If we’re going to bring more of these activities on-chain, we need privacy.

That’s not to say I, or any of my Aleph Zero colleagues, are complete anarchists. There are laws around KYC and broker reporting requirements in the U.S. and elsewhere that we comply with. But there’s a critical distinction between accountable transparency with appropriate authorities and naked exposure to the entire world. The infrastructure of privacy must exist for compliance to be meaningful rather than coercive. Shielder is a great example of this: others can’t trace transactions, but users can reveal their identities to exchanges or KYC services when needed.

We Already Have Private Finance, Why not Crypto?

One of the absolute bedrocks of what we expect in crypto privacy is shielded tokens and transactions: what tokens you own and who you’re sending them to. This isn’t radical. It’s what we already take for granted with bank accounts. Your neighbor can’t check your account balance. Random strangers can’t see who you paid last Tuesday. Yet somehow, when blockchain technology offers these same protections, it’s framed as enabling criminality rather than restoring basic dignity.

The philosophical foundation for this position is sound. As articulated in the Universal Declaration of Human Rights, privacy is a fundamental right, not a privilege. Financial transactions reveal intimate details about our lives – our health concerns, political affiliations, personal relationships, and more.

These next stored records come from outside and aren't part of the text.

Definition cache_enforce_validity (current_time : Z) (e : cache_entry) : cache_entry :=
  let e := if bool_decide (is_Some (ipv4 e)) && negb (cache_check_is_valid (ipv4 e) current_time)
           then cache_free_ipv4 e else e in
  if bool_decide (is_Some (ipv6 e)) && negb (cache_check_is_valid (ipv6 e) current_time)
  then cache_free_ipv6 e else e.

(** The value destructor of the table; the entry itself is freed. *)
Definition cache_element_destroy (size : Z) : Z := if size - 1 <? 0 then 0 else size - 1.

Definition g_hash_table_remove (k : list Z) (s : state) : state :=
  match cache s with
  | None => s
  | Some t =>
      match t !! k with
      | None => s
      | Some _ => set_cache (Some (delete k t)) (cache_element_destroy (cache_size s)) s
      end
  end.

(** The entry behind a key is written to. *)
Definition put_entry (k : list Z) (e : cache_entry) (s : state) : state :=
  set_cache ((fun t => <[k := e]> t) <$> cache s) (cache_size s) s.

(** [e] is the entry found for [question]. *)
Definition cache_check_validity (current_time : Z) (question : list Z) (type : Z) (e : cache_entry)
    (s : state) : bool * state :=
  let e := cache_enforce_validity current_time e in
  let s := put_entry question e s in
  if negb (type =? DNS_TYPE_A) && negb (type =? DNS_TYPE_AAAA) then (false, s)
  else
    let cached_ip := if type =? DNS_TYPE_A then ipv4 e else ipv6 e in
    let other_ip := if type =? DNS_TYPE_A then ipv6 e else ipv4 e in
    if negb (cache_check_is_valid cached_ip current_time) then
      if 2 <? hits e then (true, put_entry question (with_want_refresh true e) s)
      else if negb (cache_check_is_valid other_ip current_time)
      then (false, g_hash_table_remove question s)
      else (true, s)
    else (true, s).

(** ** The life of the cache *)

Definition try_remove_cache (s : state) : state :=
  let s := set_cache_timer false s in
  let old := cache_refcount s in
  let s := set_refcount (old - 1) s in
  if old =? 1 then set_cache None 0 s else s.
(** The reply around an answer: [pfx] the length for TCP, then the DNS message [m]. *)
Lemma uncompress_step_run pfx hdr ls q before a after tail dn rest :
  let m := hdr ++ wire ls ++ 0 :: q ++ before ++ enc_answer a ++ after in
  length hdr = 12%nat -> ls <> [] -> Forall host_label ls -> Z.of_nat (length (wire ls)) + 1 <= NS_MAXLABEL ->
  address_ok a -> Z.of_nat (length (dn ++ rest)) = NS_MAXDNAME ->
  Z.of_nat (length dn + length (spelled ls a)) <= uncomp_end ->
  exists rest',
    uncompress_step (pfx ++ m ++ tail) (Z.of_nat (length pfx)) (Z.of_nat (length pfx + length m))
      (mk_work (dn ++ rest) (Z.of_nat (length dn))
         (Z.of_nat (length pfx + length hdr + length (wire ls) + 1 + length q + length before))) =
    Some (Some (mk_work ((dn ++ spelled ls a) ++ rest') (Z.of_nat (length (dn ++ spelled ls a)))
         (Z.of_nat (length pfx + length hdr + length (wire ls) + 1 + length q + length before + length (enc_answer a))))) /\
    Z.of_nat (length ((dn ++ spelled ls a) ++ rest')) = NS_MAXDNAME.
Proof.
  intros m Hh Hls Hok Hlen Ha Hbuf Hfit. unfold uncompress_step. cbn [w_ptr w_uptr w_buf].
  assert (Hlab : Forall label_ok ls) by (eapply Forall_impl; [exact Hok|apply host_label_ok]).
  assert (Emsg : slice (Z.to_nat (Z.of_nat (length pfx))) (Z.to_nat (Z.of_nat (length pfx + length m) - Z.of_nat (length pfx)))
    (pfx ++ m ++ tail) = m).
  { rewrite Nat2Z.id. replace (Z.to_nat _) with (length m) by lia. apply slice_mid. }
  rewrite Emsg. set (P := (length hdr + length (wire ls) + 1 + length q + length before)%nat).
  set (pre := hdr ++ wire ls ++ 0 :: q ++ before).
  assert (HP : length pre = P) by (subst pre P; rewrite !length_app; cbn [length]; rewrite length_app; lia).
  assert (Em : m = pre ++ NS_CMPRSFLGS :: 0x0c :: enc_fixed a ++ an_data a ++ after).
  { subst m pre. unfold enc_answer, question_pointer. rewrite <- !app_assoc. cbn [app]. by rewrite <- !app_assoc. }
  replace (Z.of_nat (length pfx + length hdr + length (wire ls) + 1 + length q + length before) - Z.of_nat (length pfx))
    with (Z.of_nat (length pre)) by lia.
  destruct (expand_pointer m hdr ls (q ++ before ++ enc_answer a ++ after) (Z.of_nat (length pre))) as (text & Ex & Ec); try done.
  { rewrite Hh. lia. }
  { rewrite Em, rd_mid, Hh. done. }
  { rewrite Em, rd_mid1, Hh. done. }
  unfold convert_label. rewrite Ex. cbn [mbind option_bind]. rewrite (Ec NS_MAXLABEL Hlen). cbn [mbind option_bind or_null].
  rewrite (c_str_mid (wire ls) []) by by apply wire_nonzero. cbn [mbind option_bind].
  rewrite length_spelled in Hfit. rewrite length_app in Hbuf. unfold uncomp_end, uncomp_len, NS_RRFIXEDSZ in *.
  rewrite (proj2 (Z.ltb_ge _ _)) by lia.
  rewrite store_append by (try done; rewrite length_app; cbn [length]; lia). cbn [mbind option_bind].
  set (r1 := drop (length (wire ls ++ [0])) rest).
  assert (Hr1 : (length r1 + length (wire ls) + 1 = length rest)%nat) by (subst r1; rewrite length_drop, length_app; cbn [length]; lia).
  rewrite (proj2 (Z.ltb_ge _ _)) by lia.
  assert (Ef : rd_bytes (pfx ++ m ++ tail) (Z.of_nat (length pfx + length hdr + length (wire ls) + 1 + length q + length before) + 2) 10 =
    Some (enc_fixed a)).
  { rewrite Em. change (pre ++ NS_CMPRSFLGS :: 12 :: ?x) with (pre ++ [NS_CMPRSFLGS; 12] ++ x).
    rewrite <- !app_assoc. rewrite 2!app_assoc. apply rd_bytes_at; [|done]. rewrite !length_app. cbn [length]. lia. }
  rewrite Ef. cbn [mbind option_bind].
  set (d1 := dn ++ wire ls ++ [0]).
  assert (Hd1 : length d1 = (length dn + length (wire ls) + 1)%nat) by (subst d1; rewrite !length_app; cbn [length]; lia).
  rewrite (store_append d1 (enc_fixed a) r1) by (rewrite ?length_enc_fixed; lia). cbn [mbind option_bind].
  set (r2 := drop (length (enc_fixed a)) r1).
  assert (Hr2 : (length r2 + 10 = length r1)%nat) by (subst r2; rewrite length_drop, length_enc_fixed; lia).
  destruct (fixed_chars a Ha) as (t0 & t1 & c0 & c1 & x4 & e0 & e1 & Efx & Hx4 & Et & Ecl & Edl).
  assert (L0 : enc_fixed a !! 0%nat = Some t0 /\ enc_fixed a !! 1%nat = Some t1 /\ enc_fixed a !! 2%nat = Some c0 /\
    enc_fixed a !! 3%nat = Some c1 /\ enc_fixed a !! 8%nat = Some e0 /\ enc_fixed a !! 9%nat = Some e1).
  { rewrite Efx. destruct x4 as [|y0 [|y1 [|y2 [|y3 [|]]]]]; done. }
  destruct L0 as (L0 & L1 & L2 & L3 & L8 & L9).
  set (U := Z.of_nat (length dn) + (Z.of_nat (length (wire ls)) + 1)).
  rewrite (rd_off d1 _ _ U 0 t0) by (try done; lia). cbn [mbind option_bind].
  rewrite (rd_off d1 _ _ (U + 1) 1 t1) by (try done; lia). cbn [mbind option_bind].
  rewrite (rd_off d1 _ _ (U + 2) 2 c0) by (try done; lia). cbn [mbind option_bind].
  rewrite (rd_off d1 _ _ (U + 3) 3 c1) by (try done; lia). cbn [mbind option_bind].
  rewrite Et, Ecl. change (negb (DNS_CLASS_IN =? DNS_CLASS_IN)) with false. cbv iota.
  unfold uncompress_data. cbn [w_uptr w_ptr w_buf].
  assert (Hty : (an_type a =? DNS_TYPE_CNAME) = false /\ (an_type a =? DNS_TYPE_A) || (an_type a =? DNS_TYPE_AAAA) = true)
    by (destruct (ad_type _ Ha) as [-> | ->]; done).
  destruct Hty as [-> ->].
  rewrite (rd_off d1 _ _ (U + 10 - 2) 8 e0) by (try done; lia). cbn [mbind option_bind].
  rewrite (rd_off d1 _ _ (U + 10 - 1) 9 e1) by (try done; lia). cbn [mbind option_bind]. rewrite Edl.
  assert (Hm : length m = (P + 12 + length (an_data a) + length after)%nat).
  { rewrite Em, length_app. cbn [length]. rewrite !length_app, length_enc_fixed. lia. }
  unfold uncomp_end, uncomp_len. rewrite !(proj2 (Z.ltb_ge _ _)) by lia. cbn [orb].
  assert (Ed : rd_bytes (pfx ++ m ++ tail) (Z.of_nat (length pfx + length hdr + length (wire ls) + 1 + length q + length before) + 2 + 10)
    (Z.of_nat (length (an_data a))) = Some (an_data a)).
  { rewrite Em. change (pre ++ NS_CMPRSFLGS :: 12 :: ?x) with (pre ++ [NS_CMPRSFLGS; 12] ++ x).
    rewrite <- !app_assoc. rewrite 3!app_assoc. apply rd_bytes_at; [|done]. rewrite !length_app, length_enc_fixed. cbn [length]. lia. }
  rewrite Ed. cbn [mbind option_bind].
  rewrite (store_append (d1 ++ enc_fixed a) (an_data a) r2) by (rewrite ?length_app, ?length_enc_fixed; lia). cbn [mbind option_bind].
  exists (drop (length (an_data a)) r2).
  assert (Es : (d1 ++ enc_fixed a) ++ an_data a = dn ++ spelled ls a).
  { subst d1. unfold spelled. rewrite <- !app_assoc. done. }
  rewrite Es. split.
  - do 3 f_equal.
    + rewrite <- Es, !length_app, length_enc_fixed. lia.
    + rewrite length_enc_answer. lia.
  - rewrite <- Es. rewrite !length_app, length_drop, length_enc_fixed. lia.
Qed.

The right to keep these matters confidential underpins individual freedom. Historically, cash provided this privacy naturally. Crypto with privacy features simply extends this tradition into the digital realm.

Moreover, decentralization challenges entrenched power structures. By distributing control and knowledge among many participants rather than concentrating it in banks or governments, privacy-focused crypto creates a more balanced system. This aligns with political theories from the Enlightenment to modern libertarian thought—centralized power inevitably leads to abuse, while distributed systems offer natural protection.

Privacy in blockchain is not a bug, it’s a feature. It’s not a tool for criminals, it’s a right for citizens. As we navigate the complex landscape of digital finance, we must resist the false choice between security and privacy. They are not opposing values but complementary ones. A truly secure financial system protects not only our assets but also our dignity, autonomy, and freedom. Ultimately, it is privacy that makes this dignity possible.